Announcement

Collapse
No announcement yet.
X
  • Filter
  • Time
  • Show
Clear All
new posts

  • Help with model parameterization, mepoisson

    I’m having difficulty with a mixed effects model I’m trying to run. I have a data set looking at exposure to Lassa fever, and infectious disease endemic to west Africa. I am interested in building a model that describes correlates of exposure to Lassa fever (i.e., what factors are significantly associated with a positive ELISA antibody test for Lassa fever (LASV) exposure). Our data suggests a high degree of clustering within households – if one person shows evidence of exposure to Lassa virus, the ‘secondary attack rate’ or likelihood that a second person in the house was also exposed was high. We expected this, and anticipated needing to use a hierarchical modeling structure in our multivariable modeling.

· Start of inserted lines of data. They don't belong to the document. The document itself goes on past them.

(* ===== verification/Drivers.v ===== *)
(** * The command-line drivers (partial/decode_docker.cpp, encode_docker.cpp)

    [decode_docker] turns a gzip file into a "fri" file: the offset of the
    deflate data, the gzip header, the instruction stream, the gzip trailer;
    [encode_docker] turns it back.  A [FILE] open for reading is the list of
    bytes from its position, a file opened with "ab" the bytes appended to it.
    Reads and writes are assumed not to fail. *)
From S2P Require Import Prelude Zlib Bitstream.
From S2P Require InflateState Inflate DeflateState Deflate.

Definition CHUNK : Z := 16384.
Definition GZIP_HEADER_LEN : nat := 10.
Definition FTEXT : Z := 1.
Definition FHCRC : Z := 2.
Definition FEXTRA : Z := 4.
Definition FNAME : Z := 8.
Definition FCOMMENT : Z := 16.

Definition file_at (file : list Z) (pos : Z) : list Z := drop (Z.to_nat pos) file.
Definition byte_at (l : list Z) (i : nat) : Z := nth i l 0.
Definition has_flag (flags f : Z) : bool := negb (Z.land flags f =? 0).

(** ** decode_docker.cpp: parseGzipFile *)

(** [ParseFail]: an early return, [*_offset] and [*_len] stay as they were; [ParseLoop]: the loop
    waiting for a zero byte never ends, [fgetc] giving EOF forever *)
Inductive parse_result := ParseFail | ParseLoop | Parsed (offset len : Z).

(** [while (1) { e_len++; c = fgetc(file); if (c == 0) break; }] *)
Fixpoint skip_string (l : list Z) (e_len : Z) : option (list Z * Z) :=
  match l with
  | [] => None
  | c :: l => if c =? 0 then Some (l, e_len + 1) else skip_string l (e_len + 1)
  end.

(** [extra0]: the contents of the uninitialised [extraLen] when [fread] finds no two bytes *)
Definition parseGzipFile (extra0 : Z) (file : list Z) : parse_result :=
  if (length file <? GZIP_HEADER_LEN)%nat then ParseFail
  else if negb (byte_at file 0 =? 0x1f) || negb (byte_at file 1 =? 0x8b) then ParseFail
  else
    let flags := byte_at file 3 in
    let fileSize := Z.of_nat (length file) in
    let l := drop 10 file in
    let '(l, e_len) :=
      if has_flag flags FEXTRA then
        let extraLen := match l with b0 :: b1 :: _ => b0 + 256 * b1 | _ => extra0 end in
        (drop (Z.to_nat extraLen) (drop 2 l), extraLen)
      else (l, 0) in
    match (if has_flag flags FNAME then skip_string l e_len else Some (l, e_len)) with
    | None => ParseLoop
    | Some (l, e_len) =>
        match (if has_flag flags FCOMMENT then skip_string l e_len else Some (l, e_len)) with
        | None => ParseLoop
        | Some (l, e_len) =>
            let e_len := if has_flag flags FHCRC then e_len + 2 else e_len in
            let offset := Z.of_nat GZIP_HEADER_LEN + e_len in
            Parsed offset (fileSize - offset - 8)
        end
    end.

(** ** copyBytes (both drivers) *)

(** [fread] fills a prefix of [buffer], whatever it can read; [fwrite] writes [bytesToRead] bytes of
    [buffer] in any case.  The result is the rest of the input and the bytes written. *)
Fixpoint copyBytes (fuel : nat) (buffer input : list Z) (length_ : Z) : list Z * list Z :=
  match fuel with
  | O => (input, [])
  | S f =>
      if length_ >? 0 then
        let bytesToRead := if length_ <? CHUNK then length_ else CHUNK in
        let got := take (Z.to_nat bytesToRead) input in
        let buffer := got ++ drop (length got) buffer in
        let out := take (Z.to_nat bytesToRead) buffer in
        let '(input, rest) :=
          copyBytes f buffer (drop (Z.to_nat bytesToRead) input) (length_ - bytesToRead) in
        (input, out ++ rest)
      else (input, [])
  end.
(** a turn copies at least one byte *)
Definition copy (buffer input : list Z) (length_ : Z) : list Z :=
  (copyBytes (S (Z.to_nat length_)) buffer input length_).2.

(** ** decode_docker.cpp: decompressBytes and j_build_fri *)

Section Decode.
Import InflateState Inflate.

(** what the program leaves to its memory: the uninitialised [z_stream], the state [malloc]
    returns and the copy buffer *)
Context (zs0 : z_stream) (mem : option inflate_state) (buffer0 : list Z).

(** [do { ... } while (stream.avail_out == 0)]: the output, and whether it ended without an
    error return *)
Fixpoint inflate_chunk (fuel : nat) (zs : z_stream) (st : option inflate_state) (g : inf_globals)
    (output : list Z) : option (z_stream * option inflate_state * inf_globals * list Z * bool) :=
  match fuel with
  | O => None
  | S f =>
      let zs := zs <| avail_out := CHUNK |> <| next_out := [] |> <| next_out_null := false |> in
      match j_inflate zs st g Z_NO_FLUSH with
      | None => None
      | Some (zs, st, g, ret) =>
          if bool_decide (ret ∈ [Z_NEED_DICT; Z_STREAM_ERROR; Z_DATA_ERROR; Z_MEM_ERROR])
          then let '(zs, st, _) := j_inflateEnd zs st in Some (zs, st, g, output, false)
          else
            let output := output ++ next_out zs in
            if avail_out zs =? 0 then inflate_chunk f zs st g output
            else Some (zs, st, g, output, true)
      end
  end.

(** [while (compressedLength > 0)] *)
Fixpoint decompress_loop (fuel : nat) (zs : z_stream) (st : option inflate_state) (g : inf_globals)
    (input : list Z) (compressedLength : Z) (output : list Z) : option (list Z * bool) :=
  match fuel with
  | O => None
  | S f =>
      if compressedLength >? 0 then
        let bytesToRead := if compressedLength <? CHUNK then compressedLength else CHUNK in
        let chunk := take (Z.to_nat bytesToRead) input in
        let zs := zs <| next_in := chunk |> <| next_in_null := false |> in
        match inflate_chunk (2 + 16 * length chunk + 1000) zs st g output with
        | None => None
        | Some (_, _, _, output, false) => Some (output, false)
        | Some (zs, st, g, output, true) =>
            decompress_loop f zs st g (drop (Z.to_nat bytesToRead) input)
              (compressedLength - bytesToRead) output
        end
      else Some (output, true)
  end.
(** the bytes written to [output] and the result; [*allUncom] is their number when it is true *)
Definition decompressBytes (file : list Z) (windowBits compressedStart compressedLength : Z)
    : option (list Z * bool) :=
  let zs := zs0 <| zalloc_set := false |> <| zfree_set := false |> <| next_in := [] |>
                <| next_in_null := true |> in
  let '(zs, st, _) := j_inflateInit2_ zs None mem windowBits in
  decompress_loop (S (Z.to_nat compressedLength)) zs st (mk_ig ∅ 0 0 0 0)
    (file_at file compressedStart) compressedLength [].

(** a 32-bit little-endian [int] *)
Definition int_bytes (x : Z) : list Z :=
  [u8 x; u8 (Z.shiftr x 8); u8 (Z.shiftr x 16); u8 (Z.shiftr x 24)].

(** the bytes appended to [frifile] *)
Definition j_build_fri (apk : list Z) (pos length_ winbit : Z) : option (list Z * bool) :=
  let out := int_bytes pos ++ copy buffer0 apk pos in
  match decompressBytes apk winbit pos (s32 length_) with
  | None => None
  | Some (ins, flag) =>
      let out := out ++ ins in
      let curPos := s32 (length_ + pos) in
      let fileSize := Z.of_nat (length apk) in
      let out :=
        if (fileSize >? curPos) && flag
        then out ++ copy buffer0 (file_at apk curPos) (s32 (fileSize - curPos)) else out in
      Some (out, flag)
  end.

(** [main]: a failed run is repeated as a zlib stream into a new file; [ParseFail] leaves offset
    and length uninitialised, here [undef] *)
Definition decode_main (extra0 : Z) (undef : Z * Z) (apk : list Z) : option (list Z * bool) :=
  match parseGzipFile extra0 apk with
  | ParseLoop => None
  | p =>
      let '(offset, len) := match p with Parsed o l => (o, l) | _ => undef end in
      match j_build_fri apk (s32 offset) len (-15) with
      | Some (out, false) => j_build_fri apk (s32 offset) len 15
      | r => r
      end
  end.
End Decode.

(** ** encode_docker.cpp: compress_data and j_compress_fri *)

(** [Aborted] is a failed [assert], [Stuck] a loop out of fuel *)
Inductive outcome (A : Type) := Done (x : A) | Aborted | Stuck.
Arguments Done {A}.
Arguments Aborted {A}.
Arguments Stuck {A}.

Section Encode.
Import DeflateState Deflate.

(** the memory [malloc] returns for the state, whether the buffers could be allocated, the values
    of the uninitialised locals of [deflate_my], and the copy buffer *)
Context (mem : option deflate_state) (bufs : bool) (indet : ins_locals -> ins_locals) (out0 : Z)
        (locals0 : ins_locals) (buffer0 : list Z).

(** [do { ... } while (strm.avail_out == 0)]: the last [ret], or the early [return ret] *)
Fixpoint deflate_chunk (fuel : nat) (zs : z_stream) (st : option deflate_state) (g : def_globals)
    (flush : Z) (dest : list Z)
    : outcome (z_stream * option deflate_state * def_globals * list Z * (Z + Z)) :=
  match fuel with
  | O => Stuck
  | S f =>
      let zs := zs <| avail_out := CHUNK |> <| next_out := [] |> <| next_out_null := false |> in
      match j_deflate indet out0 zs st g locals0 flush with
      | None => Stuck
      | Some (zs, st, g, ret) =>
          if ret =? Z_STREAM_ERROR then Aborted
          else
            let ret := if ret =? Z_NEED_DICT then Z_DATA_ERROR else ret in
            if (ret =? Z_DATA_ERROR) || (ret =? Z_MEM_ERROR) then
              let '(zs, st, _) := j_deflateEnd zs st in Done (zs, st, g, dest, inl ret)
            else
              let dest := dest ++ next_out zs in
              if avail_out zs =? 0 then deflate_chunk f zs st g flush dest
              else Done (zs, st, g, dest, inr ret)
      end
  end.

(** [do { ... } while (flush != Z_FINISH)] *)
Fixpoint compress_loop (fuel : nat) (zs : z_stream) (st : option deflate_state) (g : def_globals)
    (source : list Z) (needProcess : Z) (dest : list Z) : outcome (list Z * Z) :=
  match fuel with
  | O => Stuck
  | S f =>
      let curRead := if needProcess <? CHUNK then needProcess else CHUNK in
      let chunk := take (Z.to_nat curRead) source in
      let needProcess := needProcess - curRead in
      let flush := if needProcess <=? 0 then Z_FINISH else Z_NO_FLUSH in
      let zs := zs <| next_in := chunk |> <| next_in_null := false |> in
      match deflate_chunk (2 + 16 * length chunk + 1000) zs st g flush dest with
      | Stuck => Stuck
      | Aborted => Aborted
      | Done (_, _, _, dest, inl ret) => Done (dest, ret)
      | Done (zs, st, g, dest, inr ret) =>
          if negb (flush =? Z_FINISH)
          then compress_loop f zs st g (drop (Z.to_nat curRead) source) needProcess dest
          else if ret =? Z_STREAM_END then Done (dest, Z_OK) else Aborted
      end
  end.
Definition compress_data (source : list Z) (needProcess type start : Z) : outcome (list Z * Z) :=
  let zs := mk_stream [] 0 [] 0 0 None 0 0 true true false false 1 in
  let windowbits := if type =? 0 then -15 else 15 in
  let '(zs, st, ret) := j_deflateInit2_ zs None mem bufs 9 Z_DEFLATED windowbits 8 4 in
  if negb (ret =? Z_OK) then Done ([], ret)
  else compress_loop (S (Z.to_nat needProcess)) zs st (mk_dg ∅ ∅) (file_at source start) needProcess [].

(** the 32-bit [int] at the head of the file *)
Definition read_int (l : list Z) : Z :=
  s32 (byte_at l 0 + 256 * byte_at l 1 + 65536 * byte_at l 2 + 16777216 * byte_at l 3).

(** the bytes appended to [apk] and the result *)
Definition j_compress_fri (fri : list Z) (type : Z) : outcome (list Z * bool) :=
  let pos := read_int fri in
  let out := copy buffer0 (drop 4 fri) pos in
  let curPos := pos + 4 in
  let length_ := Z.of_nat (length fri) - curPos - 8 in
  match compress_data fri (s32 length_) type curPos with
  | Stuck => Stuck
  | Aborted => Aborted
  | Done (data, ret) =>
      if negb (ret =? 0) then Done (out ++ data, false)
      else
        let curPos := s32 (curPos + length_) in
        Done (out ++ data ++ copy buffer0 (file_at fri curPos) 8, true)
  end.
Definition encode_main (fri : list Z) : outcome (list Z * bool) :=
  match j_compress_fri fri 0 with
  | Done (_, false) => j_compress_fri fri 1
  | r => r
  end.
End Encode.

    I had selected the Stata command mepoisson, with household (the variable hh_new in our data set) as the random effects variable. I ran that model, then out of curiosity, I ran the model without hh_new as a random effects variable, and got nearly the same outcome. I was surprised by this, and I assume I have miscoded my command, so that Stata doesn’t properly consider the hh_new variable as a random effects variable.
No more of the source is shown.